Dataset entries
(** The linkedit a run over [cs] records, when none was recorded before. *)
Definition recorded (o o' : option Linkedit) (pre : rstr) (cs : list rstr) : Prop :=
  match o with
  | Some le => o' = Some le ∧ Forall (λ c, ¬ named "__LINKEDIT" c) cs
  | None =>
      (o' = None ∧ Forall (λ c, ¬ named "__LINKEDIT" c) cs) ∨
      ∃ cs1 lk cs2, cs = cs1 ++ lk :: cs2 ∧ named "__LINKEDIT" lk ∧ Forall (λ c, ¬ named "__LINKEDIT" c) (cs1 ++ cs2) ∧
        o' = Some {| linkedit_cmd_off := len (pre ++ mjoin cs1); linkedit_fileoff := field 8 lk 40; linkedit_vmaddr := field 8 lk 24 |}
  end.
Record Commands (macho pre : rstr) (k : nat) (he off' : Z) (l l' : Layout) (cs : list rstr) (post : rstr) : Prop := {
  cmds_bytes : macho = pre ++ mjoin cs ++ post;
  cmds_count : length cs = k;
  cmds_end : off' = len (pre ++ mjoin cs);
  cmds_fit : k ≠ 0 → (off' ≤ he)%Z;
  cmds_wf : Forall wf_cmd cs;
  cmds_no_amber : Forall (λ c, ¬ named "__AMBER" c) cs;
  cmds_linkedit : recorded (linkedit l) (linkedit l') pre cs;
  cmds_grows : grows l l';
  cmds_content : ∀ c v, c ∈ cs → has_content c v → seen l' v;
  cmds_vm : ∀ c r, c ∈ cs → has_vm c r → r ∈ other_vm l';
}.
(** One round of the first loop, over one command. *)
Lemma scan_command_spec pre c post l l' :
  small (pre ++ c ++ post) → (8 ≤ len c)%Z →
  (if bool_decide (cmd_of c = LC_SEGMENT_64) then scan_segment (pre ++ c ++ post) (len pre) (len c) l else Done l) = Done l' →
  (is_segment c → (SEG_CMD_SIZE ≤ len c ∧ SEG_CMD_SIZE + field 4 c 64 * SECT_SIZE ≤ len c)%Z) ∧ ¬ named "__AMBER" c ∧
  recorded (linkedit l) (linkedit l') pre [c] ∧
  grows l l' ∧ (∀ v, has_content c v → seen l' v) ∧ (∀ r, has_vm c r → r ∈ other_vm l').
Proof.
  intros Hs H8 H. case_bool_decide as Hseg.
  - apply scan_segment_spec in H as (Hfit & HA & El & HL & HG & HC & HV); [|done..]. split_and!; [done..| |done|done|done].
    assert (24 ≤ len c)%Z as H24 by (unfold SEG_CMD_SIZE in Hfit; lia).
    pose proof (segname_named c "__LINKEDIT" Hseg H24) as NL. destruct (segname_is _ _) eqn:E.
    + assert (Hn : named "__LINKEDIT" c) by by apply NL. rewrite (HL Hn). right. exists [], c, []. split_and!; [done|done|by constructor|].
      by rewrite El, app_nil_r.
    + assert (Hn : Forall (λ c, ¬ named "__LINKEDIT" c) [c]).
      { apply Forall_singleton. intros ?%NL. congruence. }
      rewrite El. destruct (linkedit l); [done|by left].
  - simplify_eq. assert (Hn : ∀ n, ¬ named n c) by (by intros n [? _]). split_and!; [done..| |done| |].
    + destruct (linkedit l'); [split; [done|by apply Forall_singleton]|left; split; [done|by apply Forall_singleton]].
    + by intros v [? _].
    + by intros r [? _].
Qed.
Lemma recorded_cons o o1 o' pre c cs : recorded o o1 pre [c] → recorded o1 o' (pre ++ c) cs → recorded o o' pre (c :: cs).
Proof.
  intros H1 H2. destruct o as [le|]; cbn [recorded] in *.
  - destruct H1 as [-> [H1 _]%Forall_cons_1]. destruct H2 as [-> H2]. split; [done|by apply Forall_cons].
  - destruct H1 as [[-> [H1 _]%Forall_cons_1]|(cs1 & lk & cs2 & Hc & Hlk & _ & ->)]; cbn [recorded] in H2.
    + destruct H2 as [[-> H2]|(cs1 & lk & cs2 & -> & Hlk & Hn & ->)]; [left; split; [done|by apply Forall_cons]|].
      right. exists (c :: cs1), lk, cs2. split_and!; [done|done|by apply Forall_cons|].
      change (mjoin (c :: cs1)) with (c ++ mjoin cs1). by rewrite app_assoc.
    + destruct H2 as [-> H2]. destruct cs1 as [|a cs1]; simplify_eq/=; [|by destruct cs1].
      right. by exists [], lk, cs.
Qed.
Lemma scan_commands_split k macho pre rest he l l' off' :
  macho = pre ++ rest → small macho → (he ≤ len macho)%Z → scan_commands k macho he (len pre) l = Done (l', off') →
  ∃ cs post, Commands macho pre k he off' l l' cs post.
Proof.
  revert pre rest l. induction k as [|k IH]; intros pre rest l -> Hs Hhe H.
  { simplify_eq/=. exists [], rest. split.
    - done.
    - done.
    - by rewrite app_nil_r.
    - done.
    - done.
    - done.
    - destruct (linkedit l'); [split|left; split]; done.
    - done.
    - intros c v Hc. by apply elem_of_nil in Hc.
    - intros c v Hc. by apply elem_of_nil in Hc. }
  cbn [scan_commands] in H. step H. rewrite len_app in Hhe.
  assert (R : ∀ k, (0 ≤ k)%Z → (k + 4 ≤ 8)%Z → read_u32 (pre ++ rest) (len pre + k) = Done (field 4 rest k)).
  { intros i Hi Hi8. rewrite <-(app_nil_r rest) at 1. apply read_field; [by rewrite app_nil_r|lia..]. }
  pose proof (R 0%Z) as R0. rewrite Z.add_0_r in R0. rewrite R0, R in H by lia. clear R R0. cbn [mbind outcome_bind] in H. step H.
  set (n := field 4 rest 4) in *.
  destruct (get_in_range rest 0 n) as [c Hc]; [lia..|]. apply get_Some in Hc as (x & rest' & Hrest & Hx & Hn).
  assert (x = []) as -> by (destruct x; [done|by unfold len in Hx; simpl in Hx]). cbn [app] in Hrest. clear Hx.
  assert (Hcmd : field 4 rest 0 = cmd_of c).
  { unfold cmd_of, field. rewrite Hrest. by rewrite get_front by lia. }
  assert (Hsize : field 4 c 4 = len c).
  { rewrite Hn. subst n. unfold field. rewrite Hrest. by rewrite get_front by lia. }
  rewrite Hcmd in H. rewrite <-Hn in *. clearbody n. subst rest.
  apply done_bind in H as (l1 & H1 & H).
  apply scan_command_spec in H1 as (Hwf & HA & Hrec & HG & HC & HV); [|done|lia].
  rewrite <-len_app in H. destruct (IH (pre ++ c) rest' l1 ltac:(by rewrite <-app_assoc) Hs ltac:(by rewrite len_app) H) as (cs & post & K).
  exists (c :: cs), post. destruct K as [K1 K2 K3 K4 K5 K6 K7 K8 K9 K10].
  split.
  - rewrite K1. by rewrite mjoin_cons, <-!app_assoc.
  - simpl. by f_equal.
  - rewrite K3. by rewrite mjoin_cons, <-app_assoc.
  - intros _. destruct k; [|by apply K4]. destruct cs; [|done]. rewrite K3. change (mjoin []) with (@nil ascii). rewrite app_nil_r, len_app. lia.
  - constructor; [|done]. split; [done|lia|done].
  - by constructor.
  - by eapply recorded_cons.
  - by eapply grows_trans.
  - intros c' v [-> |Hin]%elem_of_cons Hv; [by apply K8, HC|by apply (K9 c')].
  - intros c' r [-> |Hin]%elem_of_cons Hv; [by apply K8, HV|by apply (K10 c')].
Qed.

**Problem statement:** Lines from the top of the data above through the line containing "cmds_end : off' = len (pre ++ mjoin cs);" must be repeated exactly. All other lines stay out.

**Answer to the exercise:**
(** The linkedit a run over [cs] records, when none was recorded before. *)
Definition recorded (o o' : option Linkedit) (pre : rstr) (cs : list rstr) : Prop :=
  match o with
  | Some le => o' = Some le ∧ Forall (λ c, ¬ named "__LINKEDIT" c) cs
  | None =>
      (o' = None ∧ Forall (λ c, ¬ named "__LINKEDIT" c) cs) ∨
      ∃ cs1 lk cs2, cs = cs1 ++ lk :: cs2 ∧ named "__LINKEDIT" lk ∧ Forall (λ c, ¬ named "__LINKEDIT" c) (cs1 ++ cs2) ∧
        o' = Some {| linkedit_cmd_off := len (pre ++ mjoin cs1); linkedit_fileoff := field 8 lk 40; linkedit_vmaddr := field 8 lk 24 |}
  end.
Record Commands (macho pre : rstr) (k : nat) (he off' : Z) (l l' : Layout) (cs : list rstr) (post : rstr) : Prop := {
  cmds_bytes : macho = pre ++ mjoin cs ++ post;
  cmds_count : length cs = k;
  cmds_end : off' = len (pre ++ mjoin cs);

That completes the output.